氣相色譜-正化學源質譜法同時測定焦糖色素中2-甲基咪唑和4-甲基咪唑

喬青青，郝莉花*，鞏凡，葛靜，方裕科

1(河南省產品質量監督檢驗院，河南 鄭州，450000)2(河南省食品安全數據智能重點實驗室，河南 鄭州，450000)3(仲愷農業工程學院，廣東 廣州，510000)

焦糖色素是一種世界廣泛使用的食品色素，占整個食品著色劑使用量的90%以上[1]，由于它具有棕褐色色澤、良好的口感和穩定性，被廣泛用于食醋、醬油、飲料和啤酒等水溶性食品中[2]。國際技術焦糖色素協會根據生產過程中所采用的反應劑把焦糖色素分為四類，分別為普通法(Ⅰ類)、苛性硫酸鹽法(Ⅱ類)、氨法(Ⅲ類)和亞硫酸銨法(Ⅳ類)[3]。其中，Ⅲ類和Ⅳ類焦糖色素在制作過程中會產生副產物4-甲基咪唑[4]。

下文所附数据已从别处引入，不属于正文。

(** * Ship catalogue loader of naev (src/ship.c): shallow embedding

    The development follows [ship.c] function by function.  C [int] and
    [credits_t] values are integers ([Z]), [double] values are IEEE binary64
    numbers (the kernel's [float]), [char*] values are [option string] with
    [None] for [NULL], C arrays are lists, and the log written through the
    [WARN], [ERR] and [DEBUG] macros is an explicit list of events threaded
    through every function.  A [NULL] dereference of the C code is the
    result [None] of the function that performs it.

    The Lua bindings of the factions (src/nlua_faction.c) follow, as
    functions on an explicit Lua state. *)

From Stdlib Require Import ZArith String Ascii List Bool Lia PrimFloat.
From stdpp Require Import base list.
Import ListNotations.

#[local] Open Scope list_scope.
#[local] Open Scope Z_scope.

(** ** C strings *)

(** First byte of a C string; the terminating NUL for the empty string. *)
Definition cstr_head (s : string) : ascii :=
  match s with
  | EmptyString => Ascii.zero
  | String c _ => c
  end.

(** [strcmp] of libc: bytes are compared as [unsigned char] up to the first
    difference or the terminating NUL; the result is the difference of the
    two bytes (the C standard fixes its sign only). *)
Fixpoint strcmp (s1 s2 : string) : Z :=
  match s1, s2 with
  | String c1 r1, String c2 r2 =>
      if Ascii.eqb c1 c2
      then (if Ascii.eqb c1 Ascii.zero then 0 else strcmp r1 r2)
      else Z.of_N (N_of_ascii c1) - Z.of_N (N_of_ascii c2)
  | _, _ => Z.of_N (N_of_ascii (cstr_head s1)) - Z.of_N (N_of_ascii (cstr_head s2))
  end.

4-甲基咪唑是具有多元毒性的化合物，其毒理學性質包括：抑制細胞色素P450同功酶、在人的肝臟中發生催化反應、產生許多低分子質量致癌物、誘發動物驚厥、導致甲狀腺腫瘤和白血病的風險[5-8]。因此，我國的食品安全國家標準中規定4-甲基咪唑的含量不得高于200 mg/kg，同時對不同食品中焦糖色的含量也進行了限定[3,9]。2-甲基咪唑是4-甲基咪唑的同分異構體，目前，國內外均未對這兩類甲基咪唑進行明確的限量規定，但其污染的風險性仍無法排除[4]。因此，準確測定焦糖色中的2-甲基咪唑和4-甲基咪唑十分重要。

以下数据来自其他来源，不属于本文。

(** The thirty-column table, 950 high, on the 1200 by 800 canvas: auto
    placement puts it at height 300, the grid at height 100, a drag pins it
    at height 0, and none of these is at most [800 - 950]. *)
Lemma layout_bounds_counterexample :
  let st := setTables initialState [tallTable] in
  (exists t', nth_error (tables (fst (applyAutoLayout st))) 0 = Some t'
              /\ tbl_y t' = Some 300%R /\ tbl_height t' = Some 950%R
              /\ ~ withinCanvas 1200 800 t')
  /\ (exists t', nth_error (tables (fst (applyGridLayout st))) 0 = Some t'
                 /\ tbl_y t' = Some 100%R /\ tbl_height t' = Some 950%R
                 /\ ~ withinCanvas 1200 800 t')
  /\ (exists t', handleDrag plainDragEnv (mkMouseEvent 500 400) (Some tallNode)
                 = Some t'
                 /\ tbl_y t' = Some 0%R /\ tbl_height t' = Some 950%R
                 /\ ~ withinCanvas 1200 800 t').
Proof.
  intros st.
  assert (Hwf : Forall wellFormed (tables st))
    by (repeat constructor; discriminate).
  assert (Hcols : exists cols,
            tbl_columns tallTable = Some cols /\ List.length cols = 30%nat)
    by (eexists; split; reflexivity).
  destruct Hcols as [cols [Hcols Hlen]].
  assert (Hh : (200 + INR (List.length cols) * 25 = 950)%R)
    by (rewrite Hlen, INR_IZR_INZ; simpl Z.of_nat; lra).
  assert (Hout : forall name x y,
            (800 - 950 < y)%R ->
            ~ withinCanvas 1200 800
                (mkTable name (Some cols) (Some x) (Some y)
                         (Some 280%R) (Some 950%R))).
  { intros name x y Hy [x' [y' [w' [h' [_ [Ey [_ [Eh [_ By]]]]]]]]].
    simpl in Ey, Eh. injection Ey as <-. injection Eh as <-. lra. }
  split; [|split].
  - destruct (applyAutoLayout_nth st 0 tallTable cols Hwf eq_refl Hcols)
      as [_ Hat].
    change (List.length (tables st)) with 1%nat in Hat.
    rewrite angle_of_single_table, sin_0, Hh in Hat.
    replace (svgHeight st / 2 + Rmin (svgWidth st) (svgHeight st) / 3 * 0 - 100)%R
      with 300%R in Hat by (simpl svgHeight; lra).
    eexists. split; [exact Hat|]. simpl.
    split; [reflexivity|]. split; [reflexivity|]. apply Hout. lra.
  - destruct (applyGridLayout_nth st 0 tallTable cols Hwf eq_refl Hcols)
      as [_ Hat].
    rewrite Hh in Hat.
    replace (100 + INR (0 / 3) * 250)%R with 100%R in Hat by (simpl; lra).
    eexists. split; [exact Hat|]. simpl.
    split; [reflexivity|]. split; [reflexivity|]. apply Hout. lra.
  - rewrite (handleDrag_laidOut plainDragEnv _ tallNode 280 950 eq_refl eq_refl).
    eexists. split; [reflexivity|]. simpl.
    rewrite clamp_oversize by lra.
    split; [reflexivity|]. split; [reflexivity|].
    apply (Hout "measurements"). lra.
Qed.

(** C9. On a 1200 by 800 canvas, a 280 by 225 node whose pointer target is
    [(-50, 900)] ends at [(0, 575)]. *)
Theorem drag_clamp_scenario (env : DragEnv) (event : MouseEvent) (t : Table) :
  drag_svgWidth env = 1200%R ->
  drag_svgHeight env = 800%R ->
  tbl_width t = Some 280%R ->
  tbl_height t = Some 225%R ->
  dragTarget env event = ((-50)%R, 900%R) ->
  exists t',
    handleDrag env event (Some t) = Some t'
    /\ tbl_x t' = Some 0%R /\ tbl_y t' = Some 575%R
    /\ tbl_width t' = Some 280%R /\ tbl_height t' = Some 225%R.
Proof.
  intros HW HH Hw Hh Htarget.
  rewrite (handleDrag_laidOut env event t 280 225 Hw Hh).
  rewrite Htarget, HW, HH. simpl fst. simpl snd.
  eexists. split; [reflexivity|]. simpl.
  repeat split; f_equal.
  - rewrite Rmin_right by lra. rewrite Rmax_left by lra. reflexivity.
  - rewrite Rmin_left by lra. rewrite Rmax_right by lra. lra.
Qed.

Lemma drag_clamp_scenario_witness :
  exists t',
    handleDrag plainDragEnv (mkMouseEvent (-50) 900) (Some smallNode) = Some t'
    /\ tbl_x t' = Some 0%R /\ tbl_y t' = Some 575%R.
Proof.
  destruct (drag_clamp_scenario plainDragEnv (mkMouseEvent (-50) 900) smallNode)
    as [t' [Hrun [Hx [Hy _]]]].
  - reflexivity.
  - reflexivity.
  - reflexivity.
  - reflexivity.
  - unfold dragTarget. simpl. f_equal; lra.
  - exists t'. auto.
Defined.

(** ** Claims on loading *)

(** C6 (as amended). A load whose request fails leaves tables and
    relationships exactly as they were; a response without a table list
    empties both; a response with a well-formed table list replaces both,
    the tables by the received ones and the relationships by those inferred
    from them. In every case [loading] ends lowered. *)
Theorem loadSchema_outcomes (st : State) :
  (tables (loadSchema st RequestFailed) = tables st
   /\ relationships (loadSchema st RequestFailed) = relationships st)
  /\ (tables (loadSchema st TablesAbsent) = []
      /\ relationships (loadSchema st TablesAbsent) = [])
  /\ (forall ts, Forall wellFormed ts ->
        map schemaOf (tables (loadSchema st (TablesField ts)))
        = map schemaOf ts
        /\ relationships (loadSchema st (TablesField ts))
           = inferRelationships ts)
  /\ forall resp, loading (loadSchema st resp) = false.
Proof.
  split; [split; reflexivity|]. split; [|split].
  - unfold loadSchema, loadSchemaBody. simpl.
    destruct (autoLayout st); split; reflexivity.
  - intros ts Hwf.
    destruct (loadSchema_wellFormed st ts Hwf) as [Hs [Hr _]]. auto.
  - intros resp. reflexivity.
Qed.

Lemma loadSchema_outcomes_witness :
  map schemaOf
      (tables (loadSchema initialState (TablesField [userTable; ordersTable])))
  = map schemaOf [userTable; ordersTable]
  /\ relationships
       (loadSchema initialState (TablesField [userTable; ordersTable]))
     = inferRelationships [userTable; ordersTable].
Proof.
  destruct (loadSchema_outcomes initialState) as [_ [_ [Hload _]]].
  apply Hload. repeat constructor; discriminate.
Defined.

(** After a successful load of two tables, a reload whose request fails
    leaves both tables and their relationship in place, and a reload that
    receives a descriptor without columns leaves the new tables next to the
    relationship inferred from the old ones. *)
Lemma failed_reload_counterexample :
  let loaded :=
    loadSchema initialState (TablesField [userTable; ordersTable]) in
  let broken :=
    TablesField [rawTable "a" []; mkTable "b" None None None None None] in
  (map tbl_name (tables (loadSchema loaded RequestFailed)) = ["user"; "orders"]
   /\ tables (loadSchema loaded RequestFailed) <> []
   /\ relationships (loadSchema loaded RequestFailed)
      = [mkRel "user" "orders" "user_id" "foreign_key"])
  /\ (map tbl_name (tables (loadSchema loaded broken)) = ["a"; "b"]
      /\ relationships (loadSchema loaded broken)
         = [mkRel "user" "orders" "user_id" "foreign_key"]).
Proof.
  intros loaded broken.
  assert (Hwf : Forall wellFormed [userTable; ordersTable])
    by (repeat constructor; discriminate).
  destruct (loadSchema_wellFormed initialState _ Hwf) as [Hs [Hr _]].
  fold loaded in Hs, Hr.
  assert (Hnames : map tbl_name (tables loaded) = ["user"; "orders"]).
  { change ["user"; "orders"]
      with (map fst (map schemaOf [userTable; ordersTable])).
    rewrite <- Hs, map_map. reflexivity. }
  split; [split; [|split]|split].
  - exact Hnames.
  - intros Hnil.
    change (tables (loadSchema loaded RequestFailed)) with (tables loaded)
      in Hnil.
    rewrite Hnil in Hnames. discriminate.
  - change (relationships (loadSchema loaded RequestFailed))
      with (relationships loaded).
    rewrite Hr. reflexivity.
  - reflexivity.
  - reflexivity.
Qed.

(** ** Claims on the edge path *)

Lemma findTable_none (ts : list Table) (n : string) :
  findTable ts n = None <-> ~ hasTable ts n.
Proof.
  unfold findTable, hasTable. split.
  - intros Hnone [t [Hin Hn]].
    pose proof (find_none _ _ Hnone t Hin) as Hf. simpl in Hf.
    apply String.eqb_neq in Hf. contradiction.
  - intros Hno. destruct (find _ ts) as [t|] eqn:E; [|reflexivity].
    apply find_some in E as [Hin Hn]. apply String.eqb_eq in Hn.
    exfalso. apply Hno. now exists t.
Qed.

Lemma findTable_some (ts : list Table) (n : string) :
  hasTable ts n ->
  exists t, findTable ts n = Some t /\ In t ts /\ tbl_name t = n.
Proof.
  intros Hhas. destruct (findTable ts n) as [t|] eqn:E.
  - exists t. split; [reflexivity|]. unfold findTable in E.
    apply find_some in E as [Hin Hn]. apply String.eqb_eq in Hn. auto.
  - apply findTable_none in E. contradiction.
Qed.

Lemma calculateConnectionPath_found show ts r f t :
  findTable ts (rel_from r) = Some f ->
  findTable ts (rel_to r) = Some t ->
  calculateConnectionPath show ts r = renderCubic show (connector f t).
Proof.
  intros Hf Ht. unfold calculateConnectionPath. rewrite Hf, Ht. reflexivity.
Qed.

(** C7. The path of a relationship is empty when no table of the current
    state bears the name of one of its endpoints. Otherwise it is the text
    of a cubic curve between the tables found under the two names: it starts
    at the middle of the right edge of the source rectangle, ends at the
    middle of the left edge of the target rectangle, and both control points
    lie at the horizontal midpoint of the two, the first at the height of
    the start, the second at the height of the end. The function is total:
    no case throws. *)
Theorem calculateConnectionPath_spec (numberToString : num -> string)
    (ts : list Table) (r : Relationship) :
  (~ hasTable ts (rel_from r) \/ ~ hasTable ts (rel_to r) ->
     calculateConnectionPath numberToString ts r = "")
  /\ (hasTable ts (rel_from r) -> hasTable ts (rel_to r) ->
      exists f t,
        findTable ts (rel_from r) = Some f /\ In f ts
        /\ tbl_name f = rel_from r
        /\ findTable ts (rel_to r) = Some t /\ In t ts
        /\ tbl_name t = rel_to r
        /\ calculateConnectionPath numberToString ts r
           = renderCubic numberToString (connector f t)
        /\ calculateConnectionPath numberToString ts r <> ""
        /\ cub_start (connector f t)
           = (num_add (tbl_x f) (tbl_width f),
              num_add (tbl_y f) (num_div (tbl_height f) (Some 2%R)))
        /\ cub_end (connector f t)
           = (tbl_x t, num_add (tbl_y t) (num_div (tbl_height t) (Some 2%R)))
        /\ cub_control1 (connector f t)
           = (num_div (num_add (fst (cub_start (connector f t)))
                               (fst (cub_end (connector f t)))) (Some 2%R),
              snd (cub_start (connector f t)))
        /\ cub_control2 (connector f t)
           = (num_div (num_add (fst (cub_start (connector f t)))
                               (fst (cub_end (connector f t)))) (Some 2%R),
              snd (cub_end (connector f t)))).
Proof.
  split.
  - intros [Hno|Hno]; apply findTable_none in Hno;
      unfold calculateConnectionPath; rewrite Hno;
      [|destruct (findTable ts (rel_from r))]; reflexivity.
  - intros Hfrom Hto.
    destruct (findTable_some ts _ Hfrom) as [f [Ef [Hinf Hnf]]].
    destruct (findTable_some ts _ Hto) as [t [Et [Hint Hnt]]].
    exists f, t.
    rewrite (calculateConnectionPath_found _ ts r f t Ef Et).
    repeat split; auto. discriminate.
Qed.

Lemma calculateConnectionPath_spec_witness :
  let show := fun v : num => match v with Some _ => "n" | None => "NaN" end in
  let placedUser :=
    mkTable "user" (tbl_columns userTable)
            (Some 100%R) (Some 100%R) (Some 280%R) (Some 225%R) in
  let placedOrders :=
    mkTable "orders" (tbl_columns ordersTable)
            (Some 600%R) (Some 300%R) (Some 280%R) (Some 250%R) in
  calculateConnectionPath show [placedUser; placedOrders]
    (mkRel "user" "orders" "user_id" "foreign_key") <> ""
  /\ calculateConnectionPath show [placedUser]
       (mkRel "user" "orders" "user_id" "foreign_key") = "".
Proof.
  intros show placedUser placedOrders. split.
  - destruct (calculateConnectionPath_spec show [placedUser; placedOrders]
                (mkRel "user" "orders" "user_id" "foreign_key"))
      as [_ Hfound].
    destruct Hfound as [f [t [_ [_ [_ [_ [_ [_ [_ [Hne _]]]]]]]]]].
    + exists placedUser. split; [left; reflexivity | reflexivity].
    + exists placedOrders. split; [right; left; reflexivity | reflexivity].
    + exact Hne.
  - destruct (calculateConnectionPath_spec show [placedUser]
                (mkRel "user" "orders" "user_id" "foreign_key"))
      as [Hmissing _].
    apply Hmissing. right.
    intros [t [[<-|[]] Hn]]. discriminate.
Defined.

檢測焦糖色素和食品中2-甲基咪唑、4-甲基咪唑的方法主要有紙層析法、分光光度法、氣相色譜法、液相色譜法、氣相色譜-質譜法、氣相色譜-串接質譜法、液相色譜串接質譜法等。早期研究中所用的紙層析法以定性為主，定量誤差較大[10-11]。GB 1886.64—2015中規定4-甲基咪唑的檢測方法為氣相色譜法(火焰離子化檢測器，flame ionization detector，FID檢測器)。對于這種小分子化合物FID檢測器響應較差，當前毛細管色譜柱超量進樣又會導致進樣過載，峰寬大且嚴重拖尾，加之其他化合物對基線的影響，容易出現假陽性，定量不準確的問題。液相色譜法需要對樣品衍生，重現性較低[12]。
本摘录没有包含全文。